Sometimes I miss R’s functionality where expressions passed into plotting functions are used as label names. The non-standard evaluation part of it I find pretty confusing actually, i.e. that the expressions are not run before being passed into the functions but after. But being aware of what the user typed to offer them a bit more convenience can be really nice.

I had an idea to approximate this behavior a while ago using a type and a macro:

struct CodeValue{V}
    code::Expr
    value::V
end

macro ~(e)
    qn = QuoteNode(e)
    :(CodeValue($qn, $(esc(e))))
end

So you could dispatch on the CodeValue type for plotting recipes, in Plots for example, and use the eagerly computed value as you normally would, but the expression for creating labels. Maybe there are other use cases besides this one?

It would look like this:

plot(@~ sin(1:10))

And then the plot could have the ylabel sin(1:10) automatically applied, unless overridden by the user.

I’m just on the fence if I find this useful enough or if the additional burden of typing @~ diminishes the usefulness. Maybe you have some ideas or thoughts about this, if you have used R before you’ll know what I mean.

3 Likes

The nonstandard evaluation in R is one of the absolute WORST things about R.

This is exactly it… you don’t know what is just symbol and what is actual code.

Julia’s clear separation with the macro language is far far superior.

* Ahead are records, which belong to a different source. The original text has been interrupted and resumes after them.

Lemma recorded_usage_is_reported_witness :
  exists rep,
    snd (get_usage_report 30 (t0_plus 60)
           (fst (record_usage "openai" "gpt-4o" 1500 500 0.0045 1200 true None t0
                   (PolicyEnforcer_init (tenant 100 None true ∅) t0))))
    = Returns rep
    /\ rep_total_requests rep = 1%Z /\ (rep_total_cost_usd rep == 0.0045)%Q.
Proof.
  match goal with
  | |- exists rep, snd ?call = _ /\ _ => destruct (snd call) as [rep|e] eqn:E
  end; [|vm_compute in E; discriminate].
  exists rep. split; [reflexivity|].
  destruct (recorded_usage_is_reported (tenant 100 None true ∅) t0 t0 (t0_plus 60)
              "openai" "gpt-4o" 1500 500 0.0045 1200 true None 30 rep)
    as (Hn & _ & Hc & _).
  - reflexivity.
  - vm_compute. discriminate.
  - exact E.
  - split; [exact Hn|exact Hc].
Defined.

(** X11.  For a model of the pricing table the enforcer's estimate is the
    cost the telemetry collector computes for the assumed split of the
    tokens (the input share rounded down, the rest output), whatever the
    provider. *)
Theorem estimate_is_telemetry_cost_of_split (prov model : string) (toks : Z)
    (ratio : Q) (rates : Q * Q) :
  MODEL_COSTS !! model = Some rates ->
  let input_tokens := int_of_float (inject_Z toks * ratio) in
  estimate_cost model toks ratio
  = Telemetry._calculate_cost prov model input_tokens (toks - input_tokens).
Proof.
  intros H. cbn zeta. unfold estimate_cost, Telemetry._calculate_cost, get_model_pricing.
  rewrite H. by destruct rates.
Qed.

Lemma estimate_is_telemetry_cost_of_split_witness :
  estimate_cost "gpt-4o" 2000 default_input_ratio
  = Telemetry._calculate_cost "openai" "gpt-4o" 1400 600.
Proof.
  exact (estimate_is_telemetry_cost_of_split "openai" "gpt-4o" 2000 default_input_ratio
           (0.0025, 0.01)%Q ltac:(vm_compute; reflexivity)).
Defined.

End PolicyMore.

(* ===================================================================== *)
(** ** Further facts: the telemetry collector *)
(* ===================================================================== *)

Module TelemetryMore.
Import Telemetry TelemetryScenarios TelemetryFacts TelemetryViews.

(** *** The history after a run of [record] calls *)

Lemma after_records_snoc self ms m :
  after_records self (ms ++ [m]) = after_record (after_records self ms) m.
Proof. unfold after_records. by rewrite fold_left_app. Qed.

Lemma tail_drop {A} (k : nat) (l : list A) : tail (drop k l) = drop (S k) l.
Proof.
  revert l. induction k as [|k IH]; intros [|x l]; try reflexivity. apply IH.
Qed.

Lemma retained_history (n : Z) (ms : list LLMRequestMetrics) :
  (0 <= n)%Z ->
  _metrics (after_records (TelemetryCollector_init n) ms)
  = drop (length ms - Z.to_nat n) (map with_cost ms).
Proof.
  intros Hn. induction ms as [|m ms IH] using rev_ind; [reflexivity|].
  rewrite after_records_snoc.
  assert (Hok : history_ok n (after_records (TelemetryCollector_init n) ms)).
  { apply records_history_ok; [assumption|].
    split; [reflexivity|]. split; [exact Hn|apply init_indexed]. }
  destruct Hok as (Hmax & Hlen & Hidx).
  destruct (record_step _ m Hidx) as (self' & Hrec & _ & Hms & _).
  unfold after_record. rewrite Hrec. cbn [fst]. rewrite Hms, Hmax, IH.
  rewrite map_app, length_app. cbn [map length].
  assert (Hl : length (map with_cost ms) = length ms) by apply length_map.
  unfold len. rewrite length_drop, Hl.
  destruct (Z.ltb_spec n (Z.of_nat (length ms - (length ms - Z.to_nat n)) + 1)).
  - assert (Hge : (Z.to_nat n <= length ms)%nat) by lia.
    replace (length ms + 1 - Z.to_nat n)%nat with (S (length ms - Z.to_nat n)) by lia.
    rewrite <- (drop_app_le _ _ (length ms - Z.to_nat n)) by lia.
    apply tail_drop.
  - replace (length ms - Z.to_nat n)%nat with 0%nat by lia.
    replace (length ms + 1 - Z.to_nat n)%nat with 0%nat by lia. reflexivity.
Qed.


(** X12.  The history holds the latest entries: after recording [ms] in a
    collector built with [max_history = n >= 0], the history is the last [n]
    of the recorded metrics (each with its cost filled in), in recording
    order; nothing is dropped while fewer than [n] have been recorded. *)
Theorem history_keeps_the_latest (n : Z) (ms : list LLMRequestMetrics) :
  (0 <= n)%Z ->
  let self := after_records (TelemetryCollector_init n) ms in
  _metrics self = drop (length ms - Z.to_nat n) (map with_cost ms)
  /\ len (_metrics self) = Z.min n (len ms)
  /\ ((len ms <= n)%Z -> _metrics self = map with_cost ms).
Proof.
  intros Hn. cbn zeta. rewrite (retained_history n ms Hn).
  split; [reflexivity|]. split.
  - unfold len. rewrite length_drop, length_map. lia.
  - unfold len. intros Hle.
    replace (length ms - Z.to_nat n)%nat with 0%nat by lia. reflexivity.
Qed.

Lemma history_keeps_the_latest_witness :
  map request_id
      (_metrics (after_records (TelemetryCollector_init 2)
                   [ sample "req-0" "a" "gpt-4o" 100 50 120;
                     sample "req-1" "b" "gpt-4o" 100 50 120;
                     sample "req-2" "a" "gpt-4o" 100 50 120 ]))
  = ["req-1"; "req-2"].
Proof.
  destruct (history_keeps_the_latest 2
              [ sample "req-0" "a" "gpt-4o" 100 50 120;
                sample "req-1" "b" "gpt-4o" 100 50 120;
                sample "req-2" "a" "gpt-4o" 100 50 120 ]) as (H & _); [lia|].
  cbn zeta in H. rewrite H. vm_compute. reflexivity.
Defined.

(** *** Sorting and percentiles *)




Lemma insert_sorted_perm (x : Q) (l : list Q) : insert_sorted x l ≡ₚ x :: l.
Proof.
  induction l as [|y l IH]; cbn; [reflexivity|].
  destruct (Qgtb x y); [|reflexivity]. rewrite IH. apply Permutation_swap.
Qed.

Lemma sorted_perm (l : list Q) : sorted l ≡ₚ l.
Proof.
  unfold sorted. induction l as [|x l IH]; cbn; [reflexivity|].
  by rewrite insert_sorted_perm, IH.
Qed.










Lemma sorted_nonempty (l : list Q) : l <> [] -> sorted l <> [].
Proof.
  intros Hl Hs. apply Hl. apply Permutation_nil. by rewrite <- Hs, sorted_perm.
Qed.

(** The statistics part of [get_stats] never raises. *)
Lemma stats_returns cutoff now tenant (ms : list LLMRequestMetrics) :
  exists a, stats cutoff now tenant ms = Returns a.
Proof.
  unfold stats. destruct ms as [|m ms]; [eauto|]. unfold aggregate.
  set (lat := sorted (map latency_ms (m :: ms))).
  assert (Hne : lat <> []) by (apply sorted_nonempty; discriminate).
  rewrite !percentile_general by (assumption || lia). eauto.
Qed.



(** *** What [get_stats] returns and when it raises *)

Lemma stats_fields cutoff now tenant ms a :
  stats cutoff now tenant ms = Returns a ->
  total_requests a = len ms
  /\ successful_requests a = len (List.filter success ms)
  /\ failed_requests a = len (List.filter (fun m => negb (success m)) ms)
  /\ cached_requests a = len (List.filter cached ms)
  /\ total_input_tokens a = sumZ (map input_tokens ms)
  /\ total_output_tokens a = sumZ (map output_tokens ms)
  /\ total_cost_usd a = sumQ (map cost_usd ms)
  /\ by_provider a = fold_left (add_breakdown provider) ms ∅
  /\ by_model a = fold_left (add_breakdown model) ms ∅
  /\ errors_by_type a = fold_left add_error ms ∅.
Proof.
  unfold stats. destruct ms as [|m ms].
  - intros [= <-]. cbn. repeat split; reflexivity.
  - unfold aggregate.
    set (lat := sorted (map latency_ms (m :: ms))).
    assert (Hne : lat <> []) by (apply sorted_nonempty; discriminate).
    rewrite !percentile_general by (assumption || lia).
    intros [= <-]. cbn. repeat split; reflexivity.
Qed.

Lemma get_stats_inv period tenant now self s' a :
  get_stats period tenant now self = (s', Returns a) ->
  s' = self
  /\ exists delta,
       _parse_period period = Returns delta
       /\ datetime_sub now delta = Returns (period_start a)
       /\ stats (period_start a) now tenant (select self tenant (period_start a))
          = Returns a.
Proof.
  rewrite get_stats_run. intros [= <- H]. split; [reflexivity|].
  destruct (_parse_period period) as [delta|]; [|discriminate].
  destruct (datetime_sub now delta) as [cutoff|] eqn:Hc; [|discriminate].
  destruct (stats_period _ _ _ _ _ H) as (Hs & _). subst cutoff. eauto.
Qed.

Lemma get_stats_returns period tenant now self delta cutoff :
  _parse_period period = Returns delta ->
  datetime_sub now delta = Returns cutoff ->
  exists a, get_stats period tenant now self = (self, Returns a)
            /\ period_start a = cutoff.
Proof.
  intros Hd Hc. rewrite get_stats_run, Hd, Hc.
  destruct (stats_returns cutoff now tenant (select self tenant cutoff)) as [a Ha].
  exists a. rewrite Ha. split; [reflexivity|].
  by destruct (stats_period _ _ _ _ _ Ha) as (? & _).
Qed.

I don’t have a strong opinion about your specific proposal, but I have a general strong opinion that we shouldn’t make Julia into something as confusing as R. As far as I’m concerned ggplot(df) + geom_point(aes(x,y)) while it looks innocuous enough, is utter brain poison when it comes to understanding the semantics. I still don’t have a clue what aes actually does and / or how it differs from aes_ and aes_str.

4 Likes

If you’re interested, I wrote a note describing how I think about this problem these days: https://github.com/johnmyleswhite/julia_tutorials/blob/master/Rewriting%20Expressions%20to%20Tuple%20Functions.ipynb

I also have a version of R’s curve as a macro that I’ll publish soon.

1 Like

Here’s how I’d implement something like R’s curve function: https://github.com/johnmyleswhite/julia_tutorials/blob/master/Curve%20Macro.ipynb

This is very much like OP’s approach, except it generates an anonymous function rather than tries to immediately evaluate the expression passed to the macro.

1 Like

I mostly agree with @dlakelan: R’s non-standard evaluation is a very convoluted and brittle construct with very limited payoff.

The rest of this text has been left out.